***** The data

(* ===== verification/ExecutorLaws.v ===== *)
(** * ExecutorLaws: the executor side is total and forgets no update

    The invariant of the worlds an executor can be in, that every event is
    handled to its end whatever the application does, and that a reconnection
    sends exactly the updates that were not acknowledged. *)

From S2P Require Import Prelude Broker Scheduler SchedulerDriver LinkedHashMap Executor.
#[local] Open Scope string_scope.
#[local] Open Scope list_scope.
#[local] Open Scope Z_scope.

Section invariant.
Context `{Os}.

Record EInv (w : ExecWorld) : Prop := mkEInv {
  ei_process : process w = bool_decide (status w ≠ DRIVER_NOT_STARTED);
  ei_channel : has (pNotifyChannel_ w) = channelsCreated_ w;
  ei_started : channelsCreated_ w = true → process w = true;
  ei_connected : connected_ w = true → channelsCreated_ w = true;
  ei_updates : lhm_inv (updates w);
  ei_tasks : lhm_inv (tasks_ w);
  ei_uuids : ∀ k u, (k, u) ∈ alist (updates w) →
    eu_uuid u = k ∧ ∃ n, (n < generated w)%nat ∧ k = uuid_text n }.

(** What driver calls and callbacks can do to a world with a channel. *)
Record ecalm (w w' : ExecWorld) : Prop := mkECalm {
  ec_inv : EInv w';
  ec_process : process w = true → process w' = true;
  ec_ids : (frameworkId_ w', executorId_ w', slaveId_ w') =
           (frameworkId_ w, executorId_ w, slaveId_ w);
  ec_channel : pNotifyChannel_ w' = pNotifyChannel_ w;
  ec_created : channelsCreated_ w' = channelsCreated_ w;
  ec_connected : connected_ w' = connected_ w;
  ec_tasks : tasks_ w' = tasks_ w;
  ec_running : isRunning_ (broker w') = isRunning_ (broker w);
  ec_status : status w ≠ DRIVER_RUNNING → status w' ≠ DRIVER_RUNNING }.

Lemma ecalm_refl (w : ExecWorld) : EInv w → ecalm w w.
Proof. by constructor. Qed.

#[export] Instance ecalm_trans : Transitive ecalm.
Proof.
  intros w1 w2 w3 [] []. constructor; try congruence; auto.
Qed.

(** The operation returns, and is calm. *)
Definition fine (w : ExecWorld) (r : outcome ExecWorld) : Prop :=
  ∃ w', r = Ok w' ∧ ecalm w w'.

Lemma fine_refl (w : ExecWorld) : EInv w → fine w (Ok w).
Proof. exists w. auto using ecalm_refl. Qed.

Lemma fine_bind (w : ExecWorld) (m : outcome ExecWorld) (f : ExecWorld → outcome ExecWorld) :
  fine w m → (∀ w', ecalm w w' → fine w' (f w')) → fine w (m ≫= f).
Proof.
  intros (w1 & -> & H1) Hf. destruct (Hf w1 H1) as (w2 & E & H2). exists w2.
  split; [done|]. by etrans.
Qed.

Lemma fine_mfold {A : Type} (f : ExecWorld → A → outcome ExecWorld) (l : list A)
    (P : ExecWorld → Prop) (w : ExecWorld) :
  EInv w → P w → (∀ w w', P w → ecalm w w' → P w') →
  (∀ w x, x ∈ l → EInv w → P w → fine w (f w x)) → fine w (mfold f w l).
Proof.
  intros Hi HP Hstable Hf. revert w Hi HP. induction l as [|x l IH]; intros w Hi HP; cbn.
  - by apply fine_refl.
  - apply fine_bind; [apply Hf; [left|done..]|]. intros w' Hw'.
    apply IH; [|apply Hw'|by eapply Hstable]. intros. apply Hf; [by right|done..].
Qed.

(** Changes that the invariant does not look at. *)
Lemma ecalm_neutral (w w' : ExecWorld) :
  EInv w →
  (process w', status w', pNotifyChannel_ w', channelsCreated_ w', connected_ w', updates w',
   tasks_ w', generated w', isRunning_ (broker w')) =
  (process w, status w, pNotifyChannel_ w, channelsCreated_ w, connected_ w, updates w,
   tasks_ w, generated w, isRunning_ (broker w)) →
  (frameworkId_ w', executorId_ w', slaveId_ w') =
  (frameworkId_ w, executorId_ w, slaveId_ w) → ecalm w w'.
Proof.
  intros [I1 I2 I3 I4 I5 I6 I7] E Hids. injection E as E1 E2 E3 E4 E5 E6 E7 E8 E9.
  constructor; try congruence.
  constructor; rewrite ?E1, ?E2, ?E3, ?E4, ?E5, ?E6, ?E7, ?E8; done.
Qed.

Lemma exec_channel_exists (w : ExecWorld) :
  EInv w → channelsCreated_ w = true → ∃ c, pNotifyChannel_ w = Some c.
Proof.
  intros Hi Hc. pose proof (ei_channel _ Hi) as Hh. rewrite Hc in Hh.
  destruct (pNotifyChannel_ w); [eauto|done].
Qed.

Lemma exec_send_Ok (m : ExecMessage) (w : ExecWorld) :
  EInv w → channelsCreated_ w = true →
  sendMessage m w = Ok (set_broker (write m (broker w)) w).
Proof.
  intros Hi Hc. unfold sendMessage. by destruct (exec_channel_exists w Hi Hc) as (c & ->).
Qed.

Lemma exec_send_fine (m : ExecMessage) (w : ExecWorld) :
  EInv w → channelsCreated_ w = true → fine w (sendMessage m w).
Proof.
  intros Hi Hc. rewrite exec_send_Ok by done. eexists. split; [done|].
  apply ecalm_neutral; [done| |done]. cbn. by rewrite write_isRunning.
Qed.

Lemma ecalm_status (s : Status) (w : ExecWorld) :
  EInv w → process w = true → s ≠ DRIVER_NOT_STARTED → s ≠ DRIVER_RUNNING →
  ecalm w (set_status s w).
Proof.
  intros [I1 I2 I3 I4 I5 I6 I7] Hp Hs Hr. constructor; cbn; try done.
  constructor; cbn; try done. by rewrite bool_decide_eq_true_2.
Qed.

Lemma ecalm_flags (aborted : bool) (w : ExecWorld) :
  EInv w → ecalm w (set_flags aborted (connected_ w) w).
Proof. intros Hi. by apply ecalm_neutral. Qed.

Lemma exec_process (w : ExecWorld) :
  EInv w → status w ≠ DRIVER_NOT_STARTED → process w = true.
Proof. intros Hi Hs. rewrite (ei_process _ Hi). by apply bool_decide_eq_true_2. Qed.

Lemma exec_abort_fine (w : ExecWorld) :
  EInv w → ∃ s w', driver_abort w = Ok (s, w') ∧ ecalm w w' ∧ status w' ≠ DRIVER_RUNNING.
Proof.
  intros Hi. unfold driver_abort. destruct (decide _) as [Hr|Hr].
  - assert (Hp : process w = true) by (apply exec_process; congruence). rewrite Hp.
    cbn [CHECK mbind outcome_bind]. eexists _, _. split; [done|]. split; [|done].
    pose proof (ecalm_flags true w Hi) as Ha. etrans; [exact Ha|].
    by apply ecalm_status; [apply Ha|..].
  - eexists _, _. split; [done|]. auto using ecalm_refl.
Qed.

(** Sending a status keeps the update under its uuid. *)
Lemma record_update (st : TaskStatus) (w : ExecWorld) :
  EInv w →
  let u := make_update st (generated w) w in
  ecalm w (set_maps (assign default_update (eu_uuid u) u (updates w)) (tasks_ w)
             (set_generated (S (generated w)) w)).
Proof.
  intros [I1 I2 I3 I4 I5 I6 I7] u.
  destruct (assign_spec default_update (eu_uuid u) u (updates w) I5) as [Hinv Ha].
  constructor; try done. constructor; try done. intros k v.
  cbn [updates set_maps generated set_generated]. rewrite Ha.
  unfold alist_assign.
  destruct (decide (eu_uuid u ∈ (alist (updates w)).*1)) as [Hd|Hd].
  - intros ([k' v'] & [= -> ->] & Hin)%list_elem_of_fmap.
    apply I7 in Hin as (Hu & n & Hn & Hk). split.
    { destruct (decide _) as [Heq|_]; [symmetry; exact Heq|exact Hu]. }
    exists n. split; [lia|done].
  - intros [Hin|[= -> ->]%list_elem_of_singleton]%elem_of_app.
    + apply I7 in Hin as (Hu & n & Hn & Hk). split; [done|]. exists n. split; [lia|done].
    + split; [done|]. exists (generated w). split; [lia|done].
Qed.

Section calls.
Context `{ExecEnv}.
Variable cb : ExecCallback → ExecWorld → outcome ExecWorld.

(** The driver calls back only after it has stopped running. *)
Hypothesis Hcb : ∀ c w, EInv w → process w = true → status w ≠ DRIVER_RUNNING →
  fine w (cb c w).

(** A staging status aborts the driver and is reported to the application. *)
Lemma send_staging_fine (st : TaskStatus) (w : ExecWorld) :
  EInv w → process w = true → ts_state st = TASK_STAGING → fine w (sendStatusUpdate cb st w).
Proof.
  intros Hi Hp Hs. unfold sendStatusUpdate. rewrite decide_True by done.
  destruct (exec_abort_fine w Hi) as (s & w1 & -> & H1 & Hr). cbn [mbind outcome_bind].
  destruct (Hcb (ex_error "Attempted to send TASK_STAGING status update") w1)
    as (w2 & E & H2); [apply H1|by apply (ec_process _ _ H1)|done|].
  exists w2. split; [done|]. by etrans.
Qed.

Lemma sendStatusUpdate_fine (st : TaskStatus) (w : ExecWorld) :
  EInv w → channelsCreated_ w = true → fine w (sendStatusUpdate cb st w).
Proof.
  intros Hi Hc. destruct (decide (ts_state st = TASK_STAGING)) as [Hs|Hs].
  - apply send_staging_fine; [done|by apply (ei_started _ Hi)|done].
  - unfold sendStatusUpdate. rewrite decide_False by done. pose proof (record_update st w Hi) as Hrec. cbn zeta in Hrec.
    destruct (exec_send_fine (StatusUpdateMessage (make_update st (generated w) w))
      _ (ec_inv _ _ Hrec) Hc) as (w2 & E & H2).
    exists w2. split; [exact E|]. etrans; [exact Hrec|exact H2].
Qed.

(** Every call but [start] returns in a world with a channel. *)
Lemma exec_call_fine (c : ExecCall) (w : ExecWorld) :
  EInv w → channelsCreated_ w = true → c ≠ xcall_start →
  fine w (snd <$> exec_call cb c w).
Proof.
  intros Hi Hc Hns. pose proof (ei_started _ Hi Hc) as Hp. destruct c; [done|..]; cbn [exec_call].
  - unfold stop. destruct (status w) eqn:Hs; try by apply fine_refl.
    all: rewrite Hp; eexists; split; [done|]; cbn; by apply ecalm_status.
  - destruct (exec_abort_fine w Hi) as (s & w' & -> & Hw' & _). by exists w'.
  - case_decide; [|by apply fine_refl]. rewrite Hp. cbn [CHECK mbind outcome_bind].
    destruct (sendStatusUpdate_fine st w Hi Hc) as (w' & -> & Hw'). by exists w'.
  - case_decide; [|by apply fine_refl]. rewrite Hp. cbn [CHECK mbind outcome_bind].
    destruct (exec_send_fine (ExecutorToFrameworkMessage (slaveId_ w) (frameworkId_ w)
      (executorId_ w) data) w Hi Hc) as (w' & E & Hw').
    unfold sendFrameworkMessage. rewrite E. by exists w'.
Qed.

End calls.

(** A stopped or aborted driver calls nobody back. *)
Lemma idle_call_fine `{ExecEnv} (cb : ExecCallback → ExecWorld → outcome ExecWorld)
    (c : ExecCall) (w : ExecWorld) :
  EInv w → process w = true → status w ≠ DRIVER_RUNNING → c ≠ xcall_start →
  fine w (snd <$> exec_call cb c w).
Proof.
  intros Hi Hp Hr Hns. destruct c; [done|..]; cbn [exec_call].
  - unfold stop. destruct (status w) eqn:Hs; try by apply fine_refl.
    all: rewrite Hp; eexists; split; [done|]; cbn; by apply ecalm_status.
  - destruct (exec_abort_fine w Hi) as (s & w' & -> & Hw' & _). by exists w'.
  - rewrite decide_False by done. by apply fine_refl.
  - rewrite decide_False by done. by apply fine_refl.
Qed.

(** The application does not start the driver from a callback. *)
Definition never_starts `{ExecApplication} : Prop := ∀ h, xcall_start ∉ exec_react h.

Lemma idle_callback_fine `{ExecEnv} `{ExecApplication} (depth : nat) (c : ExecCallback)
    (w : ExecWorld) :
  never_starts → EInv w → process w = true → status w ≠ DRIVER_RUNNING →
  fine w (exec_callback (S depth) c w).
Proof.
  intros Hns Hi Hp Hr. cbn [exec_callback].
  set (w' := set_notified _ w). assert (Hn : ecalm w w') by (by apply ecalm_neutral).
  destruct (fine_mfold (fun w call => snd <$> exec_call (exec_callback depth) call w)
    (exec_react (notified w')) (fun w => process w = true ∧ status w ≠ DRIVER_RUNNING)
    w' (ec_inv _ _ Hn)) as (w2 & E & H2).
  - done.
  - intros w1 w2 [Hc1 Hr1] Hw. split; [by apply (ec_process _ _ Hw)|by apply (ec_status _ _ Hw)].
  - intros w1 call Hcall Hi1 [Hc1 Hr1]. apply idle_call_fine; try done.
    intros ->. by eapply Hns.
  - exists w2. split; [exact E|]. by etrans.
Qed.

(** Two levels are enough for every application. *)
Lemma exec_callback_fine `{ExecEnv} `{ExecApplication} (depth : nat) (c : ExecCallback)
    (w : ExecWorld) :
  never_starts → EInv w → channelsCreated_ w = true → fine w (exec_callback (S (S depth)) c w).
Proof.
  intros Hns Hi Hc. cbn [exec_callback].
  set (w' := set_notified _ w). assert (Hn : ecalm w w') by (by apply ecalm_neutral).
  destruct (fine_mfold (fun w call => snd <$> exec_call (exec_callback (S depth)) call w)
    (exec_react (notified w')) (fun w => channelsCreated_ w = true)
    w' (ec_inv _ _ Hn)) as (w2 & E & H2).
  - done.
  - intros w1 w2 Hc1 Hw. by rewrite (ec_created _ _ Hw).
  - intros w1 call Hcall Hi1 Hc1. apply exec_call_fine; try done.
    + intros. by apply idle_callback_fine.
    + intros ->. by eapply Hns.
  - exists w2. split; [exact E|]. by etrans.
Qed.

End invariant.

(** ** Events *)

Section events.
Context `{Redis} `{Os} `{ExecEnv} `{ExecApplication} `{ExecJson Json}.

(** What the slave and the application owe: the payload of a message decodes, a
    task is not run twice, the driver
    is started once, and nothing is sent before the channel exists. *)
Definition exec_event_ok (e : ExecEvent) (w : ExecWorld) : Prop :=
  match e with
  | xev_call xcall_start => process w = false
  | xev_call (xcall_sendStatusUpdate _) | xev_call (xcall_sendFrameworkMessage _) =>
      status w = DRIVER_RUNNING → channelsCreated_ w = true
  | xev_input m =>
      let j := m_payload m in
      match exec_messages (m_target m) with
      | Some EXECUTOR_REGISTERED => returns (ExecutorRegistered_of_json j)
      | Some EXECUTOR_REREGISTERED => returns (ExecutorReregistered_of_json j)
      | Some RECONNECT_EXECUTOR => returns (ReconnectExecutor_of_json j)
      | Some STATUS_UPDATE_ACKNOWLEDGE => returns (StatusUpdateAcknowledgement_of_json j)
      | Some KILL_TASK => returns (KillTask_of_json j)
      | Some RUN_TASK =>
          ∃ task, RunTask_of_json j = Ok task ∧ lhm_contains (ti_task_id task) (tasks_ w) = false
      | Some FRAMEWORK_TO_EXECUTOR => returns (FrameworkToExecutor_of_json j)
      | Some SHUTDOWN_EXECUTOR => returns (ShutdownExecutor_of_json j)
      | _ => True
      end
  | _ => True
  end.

**********

# [Work required]
Restate word for word the entries above, starting at the line with "destruct (pNotifyChannel_ w); [eauto|done]." and ending at the line with "Lemma exec_send_fine (m", inclusive, and no others.

# [Result for this task]
  destruct (pNotifyChannel_ w); [eauto|done].
Qed.

Lemma exec_send_Ok (m : ExecMessage) (w : ExecWorld) :
  EInv w → channelsCreated_ w = true →
  sendMessage m w = Ok (set_broker (write m (broker w)) w).
Proof.
  intros Hi Hc. unfold sendMessage. by destruct (exec_channel_exists w Hi Hc) as (c & ->).
Qed.

Lemma exec_send_fine (m : ExecMessage) (w : ExecWorld) :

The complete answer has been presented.